- _Exercise material_
___
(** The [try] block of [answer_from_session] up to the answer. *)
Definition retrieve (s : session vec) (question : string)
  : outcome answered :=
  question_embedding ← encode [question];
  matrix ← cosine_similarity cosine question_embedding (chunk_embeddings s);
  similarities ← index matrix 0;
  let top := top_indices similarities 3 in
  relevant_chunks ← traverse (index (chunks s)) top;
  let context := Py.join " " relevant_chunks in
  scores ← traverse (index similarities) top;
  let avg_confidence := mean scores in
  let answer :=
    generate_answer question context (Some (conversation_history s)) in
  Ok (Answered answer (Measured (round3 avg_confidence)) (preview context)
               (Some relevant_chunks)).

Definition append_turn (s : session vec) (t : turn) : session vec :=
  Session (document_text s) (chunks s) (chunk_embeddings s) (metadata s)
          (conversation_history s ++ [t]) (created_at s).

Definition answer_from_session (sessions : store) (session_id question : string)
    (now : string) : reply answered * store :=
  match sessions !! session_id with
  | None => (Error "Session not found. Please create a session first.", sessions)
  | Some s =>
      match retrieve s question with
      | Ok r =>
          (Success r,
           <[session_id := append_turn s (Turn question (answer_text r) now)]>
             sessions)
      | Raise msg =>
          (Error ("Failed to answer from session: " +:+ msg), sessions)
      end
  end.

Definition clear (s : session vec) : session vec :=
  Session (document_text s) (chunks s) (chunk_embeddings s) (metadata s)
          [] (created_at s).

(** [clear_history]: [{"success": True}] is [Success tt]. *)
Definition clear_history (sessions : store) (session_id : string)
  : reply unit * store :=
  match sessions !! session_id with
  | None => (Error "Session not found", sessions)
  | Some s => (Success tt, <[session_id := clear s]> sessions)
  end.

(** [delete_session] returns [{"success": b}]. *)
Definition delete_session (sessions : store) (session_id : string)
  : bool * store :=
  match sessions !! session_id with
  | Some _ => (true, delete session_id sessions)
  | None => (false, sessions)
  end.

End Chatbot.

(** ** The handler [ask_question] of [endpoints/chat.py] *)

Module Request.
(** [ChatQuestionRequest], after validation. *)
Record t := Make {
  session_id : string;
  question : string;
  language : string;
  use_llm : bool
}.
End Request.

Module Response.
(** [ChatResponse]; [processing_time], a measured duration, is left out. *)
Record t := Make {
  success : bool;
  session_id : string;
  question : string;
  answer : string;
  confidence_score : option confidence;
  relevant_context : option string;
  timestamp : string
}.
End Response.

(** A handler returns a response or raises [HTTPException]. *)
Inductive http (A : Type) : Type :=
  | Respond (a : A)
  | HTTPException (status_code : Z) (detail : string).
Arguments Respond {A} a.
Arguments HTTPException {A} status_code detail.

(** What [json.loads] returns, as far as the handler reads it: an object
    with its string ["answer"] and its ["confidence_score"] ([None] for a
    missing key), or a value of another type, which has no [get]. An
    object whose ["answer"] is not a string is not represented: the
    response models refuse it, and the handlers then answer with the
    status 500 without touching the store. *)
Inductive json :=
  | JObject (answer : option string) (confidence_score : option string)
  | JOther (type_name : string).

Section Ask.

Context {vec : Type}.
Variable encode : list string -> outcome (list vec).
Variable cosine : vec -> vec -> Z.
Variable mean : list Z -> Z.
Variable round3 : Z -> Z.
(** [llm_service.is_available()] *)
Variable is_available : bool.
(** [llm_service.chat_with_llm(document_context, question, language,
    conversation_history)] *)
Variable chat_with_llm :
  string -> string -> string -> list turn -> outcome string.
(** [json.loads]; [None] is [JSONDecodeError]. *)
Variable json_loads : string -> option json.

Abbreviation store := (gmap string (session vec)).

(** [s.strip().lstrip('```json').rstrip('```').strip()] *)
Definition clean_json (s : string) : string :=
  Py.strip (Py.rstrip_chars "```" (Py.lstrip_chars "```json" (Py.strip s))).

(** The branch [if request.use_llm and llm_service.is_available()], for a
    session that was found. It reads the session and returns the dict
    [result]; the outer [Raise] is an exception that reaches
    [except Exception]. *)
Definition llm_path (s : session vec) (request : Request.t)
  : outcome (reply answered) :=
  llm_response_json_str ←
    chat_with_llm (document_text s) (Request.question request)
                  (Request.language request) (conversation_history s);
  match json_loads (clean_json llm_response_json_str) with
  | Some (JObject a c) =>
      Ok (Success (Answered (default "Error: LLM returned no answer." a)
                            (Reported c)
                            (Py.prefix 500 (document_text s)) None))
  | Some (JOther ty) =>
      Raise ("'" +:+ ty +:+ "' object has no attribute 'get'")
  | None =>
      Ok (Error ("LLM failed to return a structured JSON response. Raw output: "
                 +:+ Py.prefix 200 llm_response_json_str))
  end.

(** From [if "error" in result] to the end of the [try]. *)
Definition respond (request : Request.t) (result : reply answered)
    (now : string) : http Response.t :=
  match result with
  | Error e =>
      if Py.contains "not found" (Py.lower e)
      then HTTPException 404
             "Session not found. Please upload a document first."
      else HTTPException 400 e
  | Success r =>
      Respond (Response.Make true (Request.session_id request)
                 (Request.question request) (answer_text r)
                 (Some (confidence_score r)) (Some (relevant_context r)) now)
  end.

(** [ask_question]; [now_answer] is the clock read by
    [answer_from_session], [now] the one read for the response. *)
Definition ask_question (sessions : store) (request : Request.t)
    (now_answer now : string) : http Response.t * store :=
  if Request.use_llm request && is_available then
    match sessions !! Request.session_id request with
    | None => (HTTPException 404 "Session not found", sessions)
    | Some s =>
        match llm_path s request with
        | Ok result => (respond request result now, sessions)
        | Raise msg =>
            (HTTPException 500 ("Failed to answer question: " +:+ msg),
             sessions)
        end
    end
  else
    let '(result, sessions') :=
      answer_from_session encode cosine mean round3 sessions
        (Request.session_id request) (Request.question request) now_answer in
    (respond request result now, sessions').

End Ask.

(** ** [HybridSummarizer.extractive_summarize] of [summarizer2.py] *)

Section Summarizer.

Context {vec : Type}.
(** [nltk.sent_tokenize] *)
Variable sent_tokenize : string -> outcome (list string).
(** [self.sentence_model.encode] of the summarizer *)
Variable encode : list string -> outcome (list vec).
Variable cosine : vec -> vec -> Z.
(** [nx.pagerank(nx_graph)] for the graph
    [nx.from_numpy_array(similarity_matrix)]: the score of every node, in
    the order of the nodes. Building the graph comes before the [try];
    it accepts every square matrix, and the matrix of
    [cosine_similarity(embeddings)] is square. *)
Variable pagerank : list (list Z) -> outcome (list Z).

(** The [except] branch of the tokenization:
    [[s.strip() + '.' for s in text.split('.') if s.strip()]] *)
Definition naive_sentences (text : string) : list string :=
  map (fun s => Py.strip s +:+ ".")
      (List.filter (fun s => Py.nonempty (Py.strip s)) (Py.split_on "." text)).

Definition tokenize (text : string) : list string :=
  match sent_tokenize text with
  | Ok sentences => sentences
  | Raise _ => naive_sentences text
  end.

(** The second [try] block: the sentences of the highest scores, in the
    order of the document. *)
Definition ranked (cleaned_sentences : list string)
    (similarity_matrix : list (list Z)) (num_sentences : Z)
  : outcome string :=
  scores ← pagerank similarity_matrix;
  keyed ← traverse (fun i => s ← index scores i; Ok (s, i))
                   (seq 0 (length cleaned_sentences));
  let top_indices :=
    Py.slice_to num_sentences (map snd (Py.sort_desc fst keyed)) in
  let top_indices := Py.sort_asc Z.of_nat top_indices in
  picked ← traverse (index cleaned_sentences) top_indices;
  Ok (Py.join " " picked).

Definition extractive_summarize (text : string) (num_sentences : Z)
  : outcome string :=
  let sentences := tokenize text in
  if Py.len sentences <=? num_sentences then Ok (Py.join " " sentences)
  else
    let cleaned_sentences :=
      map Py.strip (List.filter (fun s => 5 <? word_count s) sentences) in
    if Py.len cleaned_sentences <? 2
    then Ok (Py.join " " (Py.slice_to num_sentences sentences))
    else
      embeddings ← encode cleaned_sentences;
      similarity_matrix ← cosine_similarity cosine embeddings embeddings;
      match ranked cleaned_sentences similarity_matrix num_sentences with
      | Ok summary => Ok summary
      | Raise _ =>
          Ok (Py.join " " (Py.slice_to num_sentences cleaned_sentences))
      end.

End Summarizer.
___
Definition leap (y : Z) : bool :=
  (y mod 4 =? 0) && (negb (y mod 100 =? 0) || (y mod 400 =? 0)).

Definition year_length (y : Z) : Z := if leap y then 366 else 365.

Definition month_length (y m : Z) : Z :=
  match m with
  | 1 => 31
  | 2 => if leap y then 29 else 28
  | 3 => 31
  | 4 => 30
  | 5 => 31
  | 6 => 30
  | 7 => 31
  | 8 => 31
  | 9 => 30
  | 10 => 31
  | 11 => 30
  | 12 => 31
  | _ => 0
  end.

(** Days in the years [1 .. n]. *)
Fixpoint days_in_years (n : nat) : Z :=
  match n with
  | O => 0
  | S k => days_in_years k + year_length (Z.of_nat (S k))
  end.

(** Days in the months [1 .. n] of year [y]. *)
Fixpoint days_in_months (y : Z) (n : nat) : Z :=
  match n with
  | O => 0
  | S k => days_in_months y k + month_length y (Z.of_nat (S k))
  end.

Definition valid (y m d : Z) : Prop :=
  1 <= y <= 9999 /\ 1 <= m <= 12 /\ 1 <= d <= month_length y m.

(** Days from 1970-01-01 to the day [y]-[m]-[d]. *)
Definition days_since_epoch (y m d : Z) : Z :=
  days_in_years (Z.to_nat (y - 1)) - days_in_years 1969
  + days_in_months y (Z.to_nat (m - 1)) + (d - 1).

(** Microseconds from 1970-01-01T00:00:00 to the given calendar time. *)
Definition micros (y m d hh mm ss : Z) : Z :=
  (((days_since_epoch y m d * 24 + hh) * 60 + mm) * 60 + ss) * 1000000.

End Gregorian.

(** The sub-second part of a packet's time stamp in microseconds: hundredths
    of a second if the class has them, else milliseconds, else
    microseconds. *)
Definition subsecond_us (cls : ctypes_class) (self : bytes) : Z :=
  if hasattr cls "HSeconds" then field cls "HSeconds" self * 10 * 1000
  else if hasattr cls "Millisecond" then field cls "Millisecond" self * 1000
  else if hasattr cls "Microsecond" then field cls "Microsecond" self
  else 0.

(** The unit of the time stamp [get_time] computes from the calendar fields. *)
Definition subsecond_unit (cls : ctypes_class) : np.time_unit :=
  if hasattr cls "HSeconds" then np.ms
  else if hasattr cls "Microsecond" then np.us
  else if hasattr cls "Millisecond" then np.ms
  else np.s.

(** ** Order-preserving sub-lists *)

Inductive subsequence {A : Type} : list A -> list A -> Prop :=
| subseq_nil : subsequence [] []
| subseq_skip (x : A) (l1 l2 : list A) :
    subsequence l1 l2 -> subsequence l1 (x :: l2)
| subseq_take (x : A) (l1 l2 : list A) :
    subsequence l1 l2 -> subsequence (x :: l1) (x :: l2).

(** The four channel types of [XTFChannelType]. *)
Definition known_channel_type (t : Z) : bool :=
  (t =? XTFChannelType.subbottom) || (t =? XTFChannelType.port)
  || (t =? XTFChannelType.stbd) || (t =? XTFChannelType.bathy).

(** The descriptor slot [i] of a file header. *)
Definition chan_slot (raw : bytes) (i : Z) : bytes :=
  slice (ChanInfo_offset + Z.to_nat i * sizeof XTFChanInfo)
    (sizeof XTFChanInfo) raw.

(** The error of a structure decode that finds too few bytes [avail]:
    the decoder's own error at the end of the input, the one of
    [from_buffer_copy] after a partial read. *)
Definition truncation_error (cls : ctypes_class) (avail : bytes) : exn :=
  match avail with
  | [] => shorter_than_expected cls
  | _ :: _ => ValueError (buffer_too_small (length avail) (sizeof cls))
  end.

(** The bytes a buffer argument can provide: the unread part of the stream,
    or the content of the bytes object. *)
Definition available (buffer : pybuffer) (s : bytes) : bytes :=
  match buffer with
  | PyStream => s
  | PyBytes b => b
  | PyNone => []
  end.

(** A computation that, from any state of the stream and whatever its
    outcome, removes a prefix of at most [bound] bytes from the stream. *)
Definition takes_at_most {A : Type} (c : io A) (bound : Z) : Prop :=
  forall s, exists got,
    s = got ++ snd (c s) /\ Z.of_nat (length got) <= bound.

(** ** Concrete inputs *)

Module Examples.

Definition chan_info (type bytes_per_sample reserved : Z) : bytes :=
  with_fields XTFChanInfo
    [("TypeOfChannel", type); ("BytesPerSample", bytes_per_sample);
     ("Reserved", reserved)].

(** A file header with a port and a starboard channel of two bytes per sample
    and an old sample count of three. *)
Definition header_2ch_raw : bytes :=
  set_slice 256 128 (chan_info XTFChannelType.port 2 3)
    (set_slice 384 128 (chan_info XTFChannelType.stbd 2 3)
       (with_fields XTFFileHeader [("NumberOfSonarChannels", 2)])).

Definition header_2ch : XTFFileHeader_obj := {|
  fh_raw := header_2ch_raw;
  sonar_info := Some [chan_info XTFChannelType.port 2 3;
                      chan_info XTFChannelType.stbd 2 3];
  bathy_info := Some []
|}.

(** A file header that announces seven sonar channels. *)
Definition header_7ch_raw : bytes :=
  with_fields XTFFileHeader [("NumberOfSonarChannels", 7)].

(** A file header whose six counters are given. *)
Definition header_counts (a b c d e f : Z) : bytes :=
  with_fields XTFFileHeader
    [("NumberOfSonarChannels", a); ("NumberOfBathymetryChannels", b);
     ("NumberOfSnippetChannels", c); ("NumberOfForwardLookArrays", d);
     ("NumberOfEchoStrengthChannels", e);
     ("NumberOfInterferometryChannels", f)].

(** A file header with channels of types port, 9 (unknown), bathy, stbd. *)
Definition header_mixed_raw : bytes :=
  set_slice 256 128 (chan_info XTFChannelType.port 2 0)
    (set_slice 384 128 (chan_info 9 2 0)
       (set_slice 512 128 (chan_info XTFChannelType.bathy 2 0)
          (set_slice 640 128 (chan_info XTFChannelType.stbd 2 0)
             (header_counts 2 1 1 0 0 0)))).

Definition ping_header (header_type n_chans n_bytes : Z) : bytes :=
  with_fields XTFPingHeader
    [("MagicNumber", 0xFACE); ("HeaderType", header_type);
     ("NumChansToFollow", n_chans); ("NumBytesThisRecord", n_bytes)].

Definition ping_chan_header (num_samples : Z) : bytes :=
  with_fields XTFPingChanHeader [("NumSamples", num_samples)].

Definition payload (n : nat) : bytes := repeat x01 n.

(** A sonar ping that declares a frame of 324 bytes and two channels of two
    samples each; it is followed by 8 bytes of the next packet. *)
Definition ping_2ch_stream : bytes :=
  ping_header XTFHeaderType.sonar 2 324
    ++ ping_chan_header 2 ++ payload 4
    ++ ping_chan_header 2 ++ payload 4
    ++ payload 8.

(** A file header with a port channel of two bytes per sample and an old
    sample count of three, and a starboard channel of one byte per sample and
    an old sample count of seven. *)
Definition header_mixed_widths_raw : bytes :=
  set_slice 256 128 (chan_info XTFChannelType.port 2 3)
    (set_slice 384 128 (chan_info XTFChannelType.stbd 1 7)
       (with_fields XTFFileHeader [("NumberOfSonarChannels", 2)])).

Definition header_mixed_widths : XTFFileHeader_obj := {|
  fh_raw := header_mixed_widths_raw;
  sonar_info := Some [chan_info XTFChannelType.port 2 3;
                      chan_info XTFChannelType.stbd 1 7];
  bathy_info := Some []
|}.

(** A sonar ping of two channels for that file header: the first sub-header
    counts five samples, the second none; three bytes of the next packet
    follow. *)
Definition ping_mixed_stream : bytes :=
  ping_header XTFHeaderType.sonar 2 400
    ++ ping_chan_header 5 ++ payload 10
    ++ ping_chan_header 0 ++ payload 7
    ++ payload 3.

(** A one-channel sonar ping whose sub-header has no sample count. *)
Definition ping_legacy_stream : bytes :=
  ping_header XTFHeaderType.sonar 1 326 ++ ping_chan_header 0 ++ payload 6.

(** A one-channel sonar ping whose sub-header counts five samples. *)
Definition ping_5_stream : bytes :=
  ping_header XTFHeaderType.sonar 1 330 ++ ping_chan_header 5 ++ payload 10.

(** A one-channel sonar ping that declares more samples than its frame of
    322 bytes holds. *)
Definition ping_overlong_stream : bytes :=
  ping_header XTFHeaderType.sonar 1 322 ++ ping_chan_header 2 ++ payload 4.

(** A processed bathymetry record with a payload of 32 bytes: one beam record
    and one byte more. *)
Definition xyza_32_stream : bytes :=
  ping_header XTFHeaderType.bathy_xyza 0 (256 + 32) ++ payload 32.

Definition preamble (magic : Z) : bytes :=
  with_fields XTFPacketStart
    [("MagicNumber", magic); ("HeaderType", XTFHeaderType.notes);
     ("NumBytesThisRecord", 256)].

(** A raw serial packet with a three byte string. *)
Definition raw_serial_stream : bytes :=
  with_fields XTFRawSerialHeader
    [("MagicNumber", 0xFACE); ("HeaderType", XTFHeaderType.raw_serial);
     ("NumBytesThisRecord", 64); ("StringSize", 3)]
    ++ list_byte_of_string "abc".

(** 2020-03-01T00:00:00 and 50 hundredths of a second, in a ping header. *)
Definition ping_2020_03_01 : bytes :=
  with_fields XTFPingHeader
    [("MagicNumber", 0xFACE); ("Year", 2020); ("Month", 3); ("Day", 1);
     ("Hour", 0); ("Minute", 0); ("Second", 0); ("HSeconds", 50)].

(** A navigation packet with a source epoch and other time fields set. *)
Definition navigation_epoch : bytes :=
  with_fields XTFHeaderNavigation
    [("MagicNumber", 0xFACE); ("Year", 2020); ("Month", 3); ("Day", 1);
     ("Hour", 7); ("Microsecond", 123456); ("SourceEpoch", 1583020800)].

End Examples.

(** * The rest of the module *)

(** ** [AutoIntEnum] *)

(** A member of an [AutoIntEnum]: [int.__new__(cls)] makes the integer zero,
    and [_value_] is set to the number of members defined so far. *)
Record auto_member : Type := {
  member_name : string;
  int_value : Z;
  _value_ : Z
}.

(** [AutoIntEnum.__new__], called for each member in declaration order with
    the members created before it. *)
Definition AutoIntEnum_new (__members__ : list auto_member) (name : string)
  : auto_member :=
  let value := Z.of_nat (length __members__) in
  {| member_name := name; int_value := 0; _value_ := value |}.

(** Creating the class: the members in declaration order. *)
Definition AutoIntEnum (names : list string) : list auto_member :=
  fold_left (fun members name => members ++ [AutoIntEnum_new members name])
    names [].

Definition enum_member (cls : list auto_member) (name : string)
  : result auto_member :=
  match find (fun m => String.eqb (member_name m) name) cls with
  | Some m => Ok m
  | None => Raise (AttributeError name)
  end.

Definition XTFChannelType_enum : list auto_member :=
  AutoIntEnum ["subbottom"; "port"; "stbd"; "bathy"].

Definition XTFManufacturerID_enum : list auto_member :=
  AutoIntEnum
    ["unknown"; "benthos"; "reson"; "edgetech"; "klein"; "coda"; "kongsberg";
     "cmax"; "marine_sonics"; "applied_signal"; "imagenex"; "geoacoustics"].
___
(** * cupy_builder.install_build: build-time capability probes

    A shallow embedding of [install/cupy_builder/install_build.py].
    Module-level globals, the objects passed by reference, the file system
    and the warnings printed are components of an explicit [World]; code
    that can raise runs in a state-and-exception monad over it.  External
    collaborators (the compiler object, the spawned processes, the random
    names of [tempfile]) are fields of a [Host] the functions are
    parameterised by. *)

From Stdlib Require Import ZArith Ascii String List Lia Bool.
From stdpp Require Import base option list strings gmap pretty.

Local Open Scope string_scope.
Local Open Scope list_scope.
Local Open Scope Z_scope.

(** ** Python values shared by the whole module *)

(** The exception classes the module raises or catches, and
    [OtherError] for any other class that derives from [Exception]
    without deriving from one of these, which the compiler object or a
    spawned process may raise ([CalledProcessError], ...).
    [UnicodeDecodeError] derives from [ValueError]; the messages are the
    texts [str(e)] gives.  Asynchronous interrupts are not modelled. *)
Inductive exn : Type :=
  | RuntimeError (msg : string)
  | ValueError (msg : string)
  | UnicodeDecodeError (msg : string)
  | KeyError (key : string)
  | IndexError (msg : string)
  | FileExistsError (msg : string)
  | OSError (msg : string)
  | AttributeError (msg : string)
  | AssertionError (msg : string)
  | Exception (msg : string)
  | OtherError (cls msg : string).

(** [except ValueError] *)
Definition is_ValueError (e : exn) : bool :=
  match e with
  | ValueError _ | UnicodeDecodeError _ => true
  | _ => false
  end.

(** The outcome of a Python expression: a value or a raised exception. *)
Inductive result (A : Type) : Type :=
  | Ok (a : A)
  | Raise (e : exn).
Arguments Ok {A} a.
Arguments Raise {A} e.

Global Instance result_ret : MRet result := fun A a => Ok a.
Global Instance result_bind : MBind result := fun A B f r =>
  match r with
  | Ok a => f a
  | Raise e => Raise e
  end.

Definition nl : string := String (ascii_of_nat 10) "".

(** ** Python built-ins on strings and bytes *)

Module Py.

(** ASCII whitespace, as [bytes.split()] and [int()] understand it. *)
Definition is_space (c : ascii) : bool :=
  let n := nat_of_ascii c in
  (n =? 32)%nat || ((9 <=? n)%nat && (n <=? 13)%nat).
___
- _Work required_
In the listing above, find the line containing "(** The [try]" and the line containing "[Success tt]. *)", then quote both, plus every line between them, exactly as written.

- _Exercise solution_
(** The [try] block of [answer_from_session] up to the answer. *)
Definition retrieve (s : session vec) (question : string)
  : outcome answered :=
  question_embedding ← encode [question];
  matrix ← cosine_similarity cosine question_embedding (chunk_embeddings s);
  similarities ← index matrix 0;
  let top := top_indices similarities 3 in
  relevant_chunks ← traverse (index (chunks s)) top;
  let context := Py.join " " relevant_chunks in
  scores ← traverse (index similarities) top;
  let avg_confidence := mean scores in
  let answer :=
    generate_answer question context (Some (conversation_history s)) in
  Ok (Answered answer (Measured (round3 avg_confidence)) (preview context)
               (Some relevant_chunks)).

Definition append_turn (s : session vec) (t : turn) : session vec :=
  Session (document_text s) (chunks s) (chunk_embeddings s) (metadata s)
          (conversation_history s ++ [t]) (created_at s).

Definition answer_from_session (sessions : store) (session_id question : string)
    (now : string) : reply answered * store :=
  match sessions !! session_id with
  | None => (Error "Session not found. Please create a session first.", sessions)
  | Some s =>
      match retrieve s question with
      | Ok r =>
          (Success r,
           <[session_id := append_turn s (Turn question (answer_text r) now)]>
             sessions)
      | Raise msg =>
          (Error ("Failed to answer from session: " +:+ msg), sessions)
      end
  end.

Definition clear (s : session vec) : session vec :=
  Session (document_text s) (chunks s) (chunk_embeddings s) (metadata s)
          [] (created_at s).

(** [clear_history]: [{"success": True}] is [Success tt]. *)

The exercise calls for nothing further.